**Goal of the exercise**
Whatever appears in the entries must be given again exactly.

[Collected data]
============
Lemma length_sorted_keys {A} (m : gmap string A) : length (sorted_keys m) = size m.
Proof.
  unfold sorted_keys. rewrite sort_strings_perm, length_fmap. apply length_map_to_list.
Qed.

(** ** The invariant of the published snapshot *)

Definition view_ok (uid : string) (uv : UserView.t) : Prop :=
  (forall sid, uv.(UserView.Active) !! sid = None \/ uv.(UserView.Paused) !! sid = None) /\
  (forall sid st, uv.(UserView.Active) !! sid = Some st \/ uv.(UserView.Paused) !! sid = Some st ->
     st.(Strategy.UserID) = uid /\ st.(Strategy.StrategyID) = sid /\ st.(Strategy.Active) = true).

Definition users_ok (m : gmap string UserView.t) : Prop :=
  forall uid uv, m !! uid = Some uv -> view_ok uid uv.

Definition store_ok (w : Writer.t) : Prop :=
  w.(Writer.current) = w.(Writer.published) /\
  users_ok w.(Writer.published).(Snapshot.ByUser) /\
  rebuildAllActive w.(Writer.published) = w.(Writer.published).

Lemma rebuild_idemp s : rebuildAllActive (rebuildAllActive s) = rebuildAllActive s.
Proof. done. Qed.

Lemma view_ok_zero uid : view_ok uid UserView.zero.
Proof. split; [by left|]. intros sid st [H|H]; done. Qed.

Lemma view_ok_default uid (m : gmap string UserView.t) :
  users_ok m -> view_ok uid (default UserView.zero (m !! uid)).
Proof. intros Hm. destruct (m !! uid) eqn:E; [by apply Hm|apply view_ok_zero]. Qed.

Lemma view_ok_insert_active uid sid st uv :
  view_ok uid uv -> st.(Strategy.UserID) = uid -> st.(Strategy.StrategyID) = sid ->
  st.(Strategy.Active) = true ->
  view_ok uid (UserView.mk (<[sid := st]> uv.(UserView.Active)) (delete sid uv.(UserView.Paused))).
Proof.
  intros [Hd Hv] Hu Hs Ha. split; intros sid'; cbn.
  - destruct (decide (sid' = sid)) as [->|Hne].
    + right. by rewrite lookup_delete_eq.
    + rewrite lookup_insert_ne, lookup_delete_ne by done. apply Hd.
  - intros st'. destruct (decide (sid' = sid)) as [->|Hne].
    + rewrite lookup_insert_eq, lookup_delete_eq. intros [[= <-]|?]; [done|done].
    + rewrite lookup_insert_ne, lookup_delete_ne by done. apply Hv.
Qed.

Lemma view_ok_move_paused uid sid st uv :
  view_ok uid uv -> uv.(UserView.Active) !! sid = Some st ->
  view_ok uid (UserView.mk (delete sid uv.(UserView.Active)) (<[sid := st]> uv.(UserView.Paused))).
Proof.
  intros [Hd Hv] Hst. split; intros sid'; cbn.
  - destruct (decide (sid' = sid)) as [->|Hne].
    + left. by rewrite lookup_delete_eq.
    + rewrite lookup_insert_ne, lookup_delete_ne by done. apply Hd.
  - intros st'. destruct (decide (sid' = sid)) as [->|Hne].
    + rewrite lookup_insert_eq, lookup_delete_eq. intros [?|[= <-]]; [done|]. apply Hv. by left.
    + rewrite lookup_insert_ne, lookup_delete_ne by done. apply Hv.
Qed.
============
**Result**
Lemma length_sorted_keys {A} (m : gmap string A) : length (sorted_keys m) = size m.
Proof.
  unfold sorted_keys. rewrite sort_strings_perm, length_fmap. apply length_map_to_list.
Qed.

(** ** The invariant of the published snapshot *)

Definition view_ok (uid : string) (uv : UserView.t) : Prop :=
  (forall sid, uv.(UserView.Active) !! sid = None \/ uv.(UserView.Paused) !! sid = None) /\
  (forall sid st, uv.(UserView.Active) !! sid = Some st \/ uv.(UserView.Paused) !! sid = Some st ->
     st.(Strategy.UserID) = uid /\ st.(Strategy.StrategyID) = sid /\ st.(Strategy.Active) = true).

Definition users_ok (m : gmap string UserView.t) : Prop :=
  forall uid uv, m !! uid = Some uv -> view_ok uid uv.

Definition store_ok (w : Writer.t) : Prop :=
  w.(Writer.current) = w.(Writer.published) /\
  users_ok w.(Writer.published).(Snapshot.ByUser) /\
  rebuildAllActive w.(Writer.published) = w.(Writer.published).

Lemma rebuild_idemp s : rebuildAllActive (rebuildAllActive s) = rebuildAllActive s.
Proof. done. Qed.

Lemma view_ok_zero uid : view_ok uid UserView.zero.
Proof. split; [by left|]. intros sid st [H|H]; done. Qed.

Lemma view_ok_default uid (m : gmap string UserView.t) :
  users_ok m -> view_ok uid (default UserView.zero (m !! uid)).
Proof. intros Hm. destruct (m !! uid) eqn:E; [by apply Hm|apply view_ok_zero]. Qed.

Lemma view_ok_insert_active uid sid st uv :
  view_ok uid uv -> st.(Strategy.UserID) = uid -> st.(Strategy.StrategyID) = sid ->
  st.(Strategy.Active) = true ->
  view_ok uid (UserView.mk (<[sid := st]> uv.(UserView.Active)) (delete sid uv.(UserView.Paused))).
Proof.
  intros [Hd Hv] Hu Hs Ha. split; intros sid'; cbn.
  - destruct (decide (sid' = sid)) as [->|Hne].
    + right. by rewrite lookup_delete_eq.
    + rewrite lookup_insert_ne, lookup_delete_ne by done. apply Hd.
  - intros st'. destruct (decide (sid' = sid)) as [->|Hne].
    + rewrite lookup_insert_eq, lookup_delete_eq. intros [[= <-]|?]; [done|done].
    + rewrite lookup_insert_ne, lookup_delete_ne by done. apply Hv.
Qed.

Lemma view_ok_move_paused uid sid st uv :
  view_ok uid uv -> uv.(UserView.Active) !! sid = Some st ->
  view_ok uid (UserView.mk (delete sid uv.(UserView.Active)) (<[sid := st]> uv.(UserView.Paused))).
Proof.
  intros [Hd Hv] Hst. split; intros sid'; cbn.
  - destruct (decide (sid' = sid)) as [->|Hne].
    + left. by rewrite lookup_delete_eq.
    + rewrite lookup_insert_ne, lookup_delete_ne by done. apply Hd.
  - intros st'. destruct (decide (sid' = sid)) as [->|Hne].
    + rewrite lookup_insert_eq, lookup_delete_eq. intros [?|[= <-]]; [done|]. apply Hv. by left.
    + rewrite lookup_insert_ne, lookup_delete_ne by done. apply Hv.
Qed.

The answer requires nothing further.